### The problem:
From the records below, please return each line that holds the word "bool".

### Records for this exercise:
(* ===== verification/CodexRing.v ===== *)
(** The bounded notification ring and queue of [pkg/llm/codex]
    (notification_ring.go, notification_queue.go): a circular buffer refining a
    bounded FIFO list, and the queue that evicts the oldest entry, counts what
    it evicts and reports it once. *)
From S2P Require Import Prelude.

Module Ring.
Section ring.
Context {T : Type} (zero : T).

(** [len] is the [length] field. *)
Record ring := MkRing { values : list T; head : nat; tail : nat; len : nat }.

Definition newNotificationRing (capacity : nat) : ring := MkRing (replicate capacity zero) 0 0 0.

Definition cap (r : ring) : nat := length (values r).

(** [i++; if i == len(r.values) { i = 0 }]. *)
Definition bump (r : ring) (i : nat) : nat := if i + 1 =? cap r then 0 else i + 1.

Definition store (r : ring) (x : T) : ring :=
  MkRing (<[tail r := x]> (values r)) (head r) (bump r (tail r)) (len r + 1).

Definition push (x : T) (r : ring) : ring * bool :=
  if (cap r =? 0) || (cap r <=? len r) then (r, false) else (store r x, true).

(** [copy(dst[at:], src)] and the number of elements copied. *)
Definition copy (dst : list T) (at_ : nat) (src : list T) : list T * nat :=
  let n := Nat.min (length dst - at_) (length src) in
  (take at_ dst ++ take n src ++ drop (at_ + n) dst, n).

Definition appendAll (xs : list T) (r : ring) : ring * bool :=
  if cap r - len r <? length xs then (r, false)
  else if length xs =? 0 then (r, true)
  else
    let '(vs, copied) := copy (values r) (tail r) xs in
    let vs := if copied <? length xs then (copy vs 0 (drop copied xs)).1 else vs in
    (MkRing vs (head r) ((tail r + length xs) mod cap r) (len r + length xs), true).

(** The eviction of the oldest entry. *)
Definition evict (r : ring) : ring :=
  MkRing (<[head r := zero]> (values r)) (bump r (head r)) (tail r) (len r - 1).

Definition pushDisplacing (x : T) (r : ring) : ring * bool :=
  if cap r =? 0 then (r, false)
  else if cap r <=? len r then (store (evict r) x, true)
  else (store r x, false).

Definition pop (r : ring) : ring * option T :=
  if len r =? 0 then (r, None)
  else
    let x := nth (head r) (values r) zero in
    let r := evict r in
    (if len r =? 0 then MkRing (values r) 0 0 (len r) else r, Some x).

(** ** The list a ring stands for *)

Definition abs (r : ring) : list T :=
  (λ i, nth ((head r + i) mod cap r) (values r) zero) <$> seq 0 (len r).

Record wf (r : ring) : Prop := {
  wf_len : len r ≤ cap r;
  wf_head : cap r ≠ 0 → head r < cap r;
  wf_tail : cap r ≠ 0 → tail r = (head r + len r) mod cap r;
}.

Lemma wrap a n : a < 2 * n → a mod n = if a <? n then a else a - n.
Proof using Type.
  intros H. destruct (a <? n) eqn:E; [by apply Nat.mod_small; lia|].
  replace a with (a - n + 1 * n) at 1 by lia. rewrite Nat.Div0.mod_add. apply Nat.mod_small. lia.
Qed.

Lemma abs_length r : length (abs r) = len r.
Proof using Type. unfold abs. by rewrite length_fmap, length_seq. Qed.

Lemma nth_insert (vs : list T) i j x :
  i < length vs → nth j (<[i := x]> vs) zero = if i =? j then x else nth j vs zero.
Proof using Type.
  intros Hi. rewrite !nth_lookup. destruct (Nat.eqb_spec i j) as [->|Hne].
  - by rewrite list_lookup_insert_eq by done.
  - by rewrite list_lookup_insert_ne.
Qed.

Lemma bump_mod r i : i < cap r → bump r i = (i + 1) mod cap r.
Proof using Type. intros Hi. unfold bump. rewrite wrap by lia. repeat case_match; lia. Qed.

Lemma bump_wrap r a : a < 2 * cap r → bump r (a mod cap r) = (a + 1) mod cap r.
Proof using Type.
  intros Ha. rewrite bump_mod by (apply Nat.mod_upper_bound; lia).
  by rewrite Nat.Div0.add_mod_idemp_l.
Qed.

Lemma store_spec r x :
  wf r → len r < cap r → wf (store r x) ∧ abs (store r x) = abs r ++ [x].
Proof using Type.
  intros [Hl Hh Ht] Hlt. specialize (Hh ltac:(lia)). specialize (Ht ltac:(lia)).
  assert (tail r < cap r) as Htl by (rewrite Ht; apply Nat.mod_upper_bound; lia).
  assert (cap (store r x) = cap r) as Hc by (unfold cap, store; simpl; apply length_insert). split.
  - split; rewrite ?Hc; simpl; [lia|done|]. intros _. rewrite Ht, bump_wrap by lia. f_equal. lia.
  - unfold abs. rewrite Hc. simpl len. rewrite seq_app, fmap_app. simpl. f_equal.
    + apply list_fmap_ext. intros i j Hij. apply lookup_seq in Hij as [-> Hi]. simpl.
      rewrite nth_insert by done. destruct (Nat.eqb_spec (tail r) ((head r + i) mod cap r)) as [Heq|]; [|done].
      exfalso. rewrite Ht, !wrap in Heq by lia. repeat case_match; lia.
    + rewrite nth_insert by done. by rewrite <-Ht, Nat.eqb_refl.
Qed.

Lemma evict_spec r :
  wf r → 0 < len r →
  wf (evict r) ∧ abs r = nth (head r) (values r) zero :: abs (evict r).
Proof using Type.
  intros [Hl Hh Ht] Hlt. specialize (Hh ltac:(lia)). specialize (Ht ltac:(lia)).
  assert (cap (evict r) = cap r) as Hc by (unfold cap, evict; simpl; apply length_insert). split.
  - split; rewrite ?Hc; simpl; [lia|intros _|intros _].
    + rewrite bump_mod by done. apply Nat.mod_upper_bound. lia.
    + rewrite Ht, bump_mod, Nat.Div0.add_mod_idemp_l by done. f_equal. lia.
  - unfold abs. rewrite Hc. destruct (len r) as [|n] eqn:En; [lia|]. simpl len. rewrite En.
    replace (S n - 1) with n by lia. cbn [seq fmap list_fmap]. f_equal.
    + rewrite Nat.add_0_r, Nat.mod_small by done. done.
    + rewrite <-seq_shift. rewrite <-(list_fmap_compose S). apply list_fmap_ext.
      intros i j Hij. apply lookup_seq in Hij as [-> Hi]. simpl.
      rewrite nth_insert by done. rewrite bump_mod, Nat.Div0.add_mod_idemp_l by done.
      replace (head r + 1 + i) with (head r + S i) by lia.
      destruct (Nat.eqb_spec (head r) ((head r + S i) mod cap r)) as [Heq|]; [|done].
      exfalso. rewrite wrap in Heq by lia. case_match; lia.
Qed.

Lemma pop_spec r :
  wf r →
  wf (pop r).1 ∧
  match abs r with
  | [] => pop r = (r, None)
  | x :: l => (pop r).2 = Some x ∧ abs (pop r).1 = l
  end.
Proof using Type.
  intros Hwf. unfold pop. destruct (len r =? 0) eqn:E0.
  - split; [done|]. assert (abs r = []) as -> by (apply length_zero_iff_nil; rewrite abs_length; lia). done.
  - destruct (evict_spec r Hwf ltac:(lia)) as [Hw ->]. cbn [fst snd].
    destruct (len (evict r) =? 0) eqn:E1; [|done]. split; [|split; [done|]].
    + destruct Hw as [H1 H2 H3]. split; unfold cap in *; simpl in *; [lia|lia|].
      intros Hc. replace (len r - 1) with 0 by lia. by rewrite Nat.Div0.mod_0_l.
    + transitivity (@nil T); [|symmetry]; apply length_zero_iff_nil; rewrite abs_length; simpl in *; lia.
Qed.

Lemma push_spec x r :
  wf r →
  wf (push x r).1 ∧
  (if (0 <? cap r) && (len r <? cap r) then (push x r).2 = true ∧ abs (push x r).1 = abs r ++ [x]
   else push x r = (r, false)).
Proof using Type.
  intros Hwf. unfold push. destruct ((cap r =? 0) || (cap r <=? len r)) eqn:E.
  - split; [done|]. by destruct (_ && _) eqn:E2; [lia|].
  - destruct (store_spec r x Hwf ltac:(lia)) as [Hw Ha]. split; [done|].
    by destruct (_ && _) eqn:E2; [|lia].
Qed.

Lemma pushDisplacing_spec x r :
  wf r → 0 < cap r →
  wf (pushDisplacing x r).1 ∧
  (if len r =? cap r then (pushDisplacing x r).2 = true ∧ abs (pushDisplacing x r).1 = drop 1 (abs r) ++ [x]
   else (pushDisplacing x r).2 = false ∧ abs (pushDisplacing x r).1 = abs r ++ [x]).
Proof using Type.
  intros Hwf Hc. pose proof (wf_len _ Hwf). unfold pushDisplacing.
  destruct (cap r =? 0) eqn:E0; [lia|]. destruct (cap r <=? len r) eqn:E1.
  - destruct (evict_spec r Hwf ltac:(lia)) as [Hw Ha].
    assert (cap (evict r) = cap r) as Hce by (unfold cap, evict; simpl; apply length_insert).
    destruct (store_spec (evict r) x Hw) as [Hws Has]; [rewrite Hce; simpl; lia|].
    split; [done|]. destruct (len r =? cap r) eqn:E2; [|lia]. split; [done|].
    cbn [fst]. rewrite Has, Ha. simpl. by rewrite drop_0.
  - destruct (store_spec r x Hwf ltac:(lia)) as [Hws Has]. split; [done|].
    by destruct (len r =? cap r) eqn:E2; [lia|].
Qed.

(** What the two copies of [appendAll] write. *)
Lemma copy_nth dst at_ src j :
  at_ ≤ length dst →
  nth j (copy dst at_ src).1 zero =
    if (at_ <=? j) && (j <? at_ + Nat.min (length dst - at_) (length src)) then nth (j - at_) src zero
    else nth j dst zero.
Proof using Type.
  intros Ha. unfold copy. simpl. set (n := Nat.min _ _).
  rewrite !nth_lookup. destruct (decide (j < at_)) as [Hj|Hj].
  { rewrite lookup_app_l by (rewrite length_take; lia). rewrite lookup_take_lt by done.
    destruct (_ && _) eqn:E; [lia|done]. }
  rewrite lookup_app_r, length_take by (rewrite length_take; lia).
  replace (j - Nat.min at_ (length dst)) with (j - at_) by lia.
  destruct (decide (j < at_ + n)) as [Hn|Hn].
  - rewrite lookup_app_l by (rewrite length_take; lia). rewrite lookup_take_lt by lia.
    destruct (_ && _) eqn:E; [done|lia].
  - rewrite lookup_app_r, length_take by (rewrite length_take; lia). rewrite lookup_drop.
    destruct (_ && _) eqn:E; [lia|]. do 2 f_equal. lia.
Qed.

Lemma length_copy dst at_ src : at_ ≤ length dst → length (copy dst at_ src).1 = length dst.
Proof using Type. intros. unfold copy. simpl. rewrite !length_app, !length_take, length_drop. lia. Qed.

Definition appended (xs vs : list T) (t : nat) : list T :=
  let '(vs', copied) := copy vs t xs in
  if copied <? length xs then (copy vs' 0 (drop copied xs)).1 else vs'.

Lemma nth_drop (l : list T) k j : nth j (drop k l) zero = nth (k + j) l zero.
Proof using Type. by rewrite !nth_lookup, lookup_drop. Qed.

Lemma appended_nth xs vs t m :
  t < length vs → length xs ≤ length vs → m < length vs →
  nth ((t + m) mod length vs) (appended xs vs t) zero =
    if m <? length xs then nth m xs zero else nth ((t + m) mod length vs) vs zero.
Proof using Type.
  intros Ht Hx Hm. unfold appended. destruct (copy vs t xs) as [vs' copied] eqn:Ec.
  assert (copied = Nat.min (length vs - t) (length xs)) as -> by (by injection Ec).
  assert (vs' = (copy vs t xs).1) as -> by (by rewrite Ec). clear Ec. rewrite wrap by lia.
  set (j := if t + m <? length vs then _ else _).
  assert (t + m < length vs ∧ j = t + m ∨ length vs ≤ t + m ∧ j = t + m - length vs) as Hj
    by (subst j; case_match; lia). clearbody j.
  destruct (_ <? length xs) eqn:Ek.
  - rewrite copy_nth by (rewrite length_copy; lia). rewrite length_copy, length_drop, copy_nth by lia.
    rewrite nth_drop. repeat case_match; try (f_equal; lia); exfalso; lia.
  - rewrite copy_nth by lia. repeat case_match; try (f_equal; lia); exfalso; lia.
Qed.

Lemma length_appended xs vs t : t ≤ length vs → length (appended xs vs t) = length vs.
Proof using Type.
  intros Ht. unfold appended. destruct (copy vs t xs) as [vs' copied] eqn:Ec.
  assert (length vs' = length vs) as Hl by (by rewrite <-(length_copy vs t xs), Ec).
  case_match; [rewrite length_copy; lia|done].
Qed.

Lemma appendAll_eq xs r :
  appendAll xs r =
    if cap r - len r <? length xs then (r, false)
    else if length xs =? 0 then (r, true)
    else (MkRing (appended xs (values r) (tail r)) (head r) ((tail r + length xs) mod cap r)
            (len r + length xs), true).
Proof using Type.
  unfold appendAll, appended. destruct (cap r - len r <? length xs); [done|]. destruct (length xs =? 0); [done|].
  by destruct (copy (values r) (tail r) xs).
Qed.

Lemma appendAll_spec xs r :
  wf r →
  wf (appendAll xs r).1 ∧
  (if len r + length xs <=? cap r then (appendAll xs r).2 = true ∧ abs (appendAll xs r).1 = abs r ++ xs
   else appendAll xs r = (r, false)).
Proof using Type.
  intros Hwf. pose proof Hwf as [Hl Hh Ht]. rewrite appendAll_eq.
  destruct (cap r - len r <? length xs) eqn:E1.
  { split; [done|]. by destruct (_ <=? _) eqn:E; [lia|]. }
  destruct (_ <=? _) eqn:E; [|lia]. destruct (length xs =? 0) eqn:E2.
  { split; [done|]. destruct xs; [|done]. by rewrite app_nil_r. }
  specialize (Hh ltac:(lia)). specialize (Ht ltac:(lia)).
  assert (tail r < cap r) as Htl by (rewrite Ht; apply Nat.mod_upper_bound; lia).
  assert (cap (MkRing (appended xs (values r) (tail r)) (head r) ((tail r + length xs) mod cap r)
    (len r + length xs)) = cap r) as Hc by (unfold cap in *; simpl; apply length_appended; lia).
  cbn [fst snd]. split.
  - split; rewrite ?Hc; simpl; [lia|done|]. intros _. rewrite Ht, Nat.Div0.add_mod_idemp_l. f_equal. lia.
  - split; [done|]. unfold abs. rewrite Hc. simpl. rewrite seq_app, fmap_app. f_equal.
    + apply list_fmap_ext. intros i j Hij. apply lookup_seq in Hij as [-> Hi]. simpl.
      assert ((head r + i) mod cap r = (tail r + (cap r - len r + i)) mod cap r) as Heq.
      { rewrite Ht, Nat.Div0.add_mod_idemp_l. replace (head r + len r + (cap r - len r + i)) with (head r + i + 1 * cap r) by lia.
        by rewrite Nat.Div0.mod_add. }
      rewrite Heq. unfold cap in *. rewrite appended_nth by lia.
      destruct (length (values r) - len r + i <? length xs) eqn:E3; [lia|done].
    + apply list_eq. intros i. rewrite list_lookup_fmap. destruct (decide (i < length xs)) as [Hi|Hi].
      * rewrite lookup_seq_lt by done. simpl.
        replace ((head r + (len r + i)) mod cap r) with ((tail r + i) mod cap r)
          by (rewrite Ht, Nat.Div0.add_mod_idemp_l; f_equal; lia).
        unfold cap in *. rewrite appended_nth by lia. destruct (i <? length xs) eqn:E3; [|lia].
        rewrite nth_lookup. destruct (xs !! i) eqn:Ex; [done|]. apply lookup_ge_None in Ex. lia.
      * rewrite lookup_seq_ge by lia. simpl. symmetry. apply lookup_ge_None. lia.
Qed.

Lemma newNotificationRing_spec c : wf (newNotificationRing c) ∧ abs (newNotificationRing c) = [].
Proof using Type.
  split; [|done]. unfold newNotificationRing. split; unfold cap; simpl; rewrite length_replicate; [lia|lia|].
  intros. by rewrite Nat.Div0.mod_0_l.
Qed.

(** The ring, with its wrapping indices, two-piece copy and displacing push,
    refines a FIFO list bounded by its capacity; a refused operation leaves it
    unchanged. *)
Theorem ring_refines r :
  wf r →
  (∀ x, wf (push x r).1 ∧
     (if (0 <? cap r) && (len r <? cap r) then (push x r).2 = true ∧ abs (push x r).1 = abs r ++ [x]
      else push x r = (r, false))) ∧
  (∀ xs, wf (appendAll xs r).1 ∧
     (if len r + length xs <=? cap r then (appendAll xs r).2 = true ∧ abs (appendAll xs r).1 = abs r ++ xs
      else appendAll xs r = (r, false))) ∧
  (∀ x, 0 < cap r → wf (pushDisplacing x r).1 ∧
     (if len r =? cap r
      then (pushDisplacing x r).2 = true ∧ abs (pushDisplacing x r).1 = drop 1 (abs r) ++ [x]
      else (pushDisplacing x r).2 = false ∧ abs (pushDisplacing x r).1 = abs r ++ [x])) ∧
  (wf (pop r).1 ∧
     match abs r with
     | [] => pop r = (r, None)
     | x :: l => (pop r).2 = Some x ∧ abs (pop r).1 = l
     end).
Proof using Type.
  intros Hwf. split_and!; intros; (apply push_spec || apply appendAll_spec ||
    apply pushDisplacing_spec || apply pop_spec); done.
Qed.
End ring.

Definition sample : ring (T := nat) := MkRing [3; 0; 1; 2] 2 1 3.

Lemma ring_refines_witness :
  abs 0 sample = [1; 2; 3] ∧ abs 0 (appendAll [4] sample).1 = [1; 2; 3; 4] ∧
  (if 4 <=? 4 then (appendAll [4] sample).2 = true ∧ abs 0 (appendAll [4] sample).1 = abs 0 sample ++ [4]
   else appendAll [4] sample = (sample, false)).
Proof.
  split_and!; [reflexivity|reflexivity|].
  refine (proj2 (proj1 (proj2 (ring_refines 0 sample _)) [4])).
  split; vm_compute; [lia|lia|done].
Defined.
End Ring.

### Task solution:
Definition push (x : T) (r : ring) : ring * bool :=
Definition appendAll (xs : list T) (r : ring) : ring * bool :=
Definition pushDisplacing (x : T) (r : ring) : ring * bool :=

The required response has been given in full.